Pachnie nim cała wyspa. Jego dodatek do popularnej sałatki greckiej robi z niej potrawę, której mogłabym zjeść naprawdę całe kilogramy.
W pracy
Bustanji, Yasser, et al. „In vitro xanthine oxidase inhibition by selected Jordanian medicinal plants.” Journal of Pharmaceutical Sciences 2011;4(1):1-8
wyczytałam, że wodne wyciągi z oregano są dobrymi inhibitorami XO (o której tutaj), więc to zioło idealne dla podagryka.
Profesor Ożarowski wskazywał lebiodkę pospolitą jako tradycyjne zioło wiążące szkodliwe produkty przemiany materii.
Na szczęście w kuchni nie trudno o wodne wyciągi z oregano. Wystarczy je po prostu do potraw dodawać. Do pizzy, włoskiej pasty, do mięsa. Włosi używają oregano do potraw z grzybów, bakłażana, cukinii i ryb. Jak widać możliwości jest bardzo wiele.
W sklepach zielarskich i przez Internet można kupić olejek z oregano.
Ale UWAGA!! Jest to bardzo silnie działający olejek. Ma bardzo wiele leczniczych właściwości, ale próba używania go bez konsultacji z fachowcem od aromatoterapii może się skończyć bardzo źle. Absolutnie nie należy sądzić, że używając olejku z oregano szybko i „na skróty” wyleczymy się z dny. Nic bardziej mylnego.

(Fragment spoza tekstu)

(* ===== verification/HashTable.v ===== *)
(** * Hash tables (mysys/hash.c, include/hash.h)

    A [HASH] keeps its records in one array.  The records whose hash value
    selects bucket [b] form a chain that starts at index [b]; a record that is
    not at the head of its chain is at any free index.  The table grows and
    shrinks by one bucket at a time (linear hashing): adding a record splits
    one bucket, removing one merges two.  The array is a list of links; an
    index into it is a [nat], and [NO_RECORD] is [None].  [dynamic_element] and
    [pop_dynamic] are list operations, and [mem] says whether [alloc_dynamic]
    finds memory.

    The class [HashKeys] stands for what a table gets from its user: how the
    key is read from a record, the hash function and the comparison of the
    collation, with the law every character set keeps: keys of one length
    that compare equal have the same hash value. *)
From Stdlib Require Import ZArith Lia List Bool.
From stdpp Require Import base tactics list gmap.
From S2P Require Import Prelude.

Open Scope Z_scope.

(** ** Data *)

Definition HASH_UNIQUE : Z := 1.
Definition LOWFIND : Z := 1.
Definition LOWUSED : Z := 2.
Definition HIGHFIND : Z := 4.
Definition HIGHUSED : Z := 8.

Record HASH_LINK (rec : Type) := mk_link { next : option nat; data : rec }.
Arguments mk_link {rec}.
Arguments next {rec}.
Arguments data {rec}.

#[export] Instance HASH_LINK_inhabited {rec} `{!Inhabited rec} : Inhabited (HASH_LINK rec) :=
  populate (mk_link None inhabitant).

Możemy nabawić się dodatkowych, bardzo nieprzyjemnych dolegliwości.
Za czasów Dioskurydesa miksturę z kwiatów i liści oregano z winem podawano pogryzionym przez dzikie zwierzęta. Ponadto lek ten miał wydatnie wzmacniać nerwy.
Polecam zatem potrawy z oregano szczególnie na proszone obiady z niektórymi teściowymi.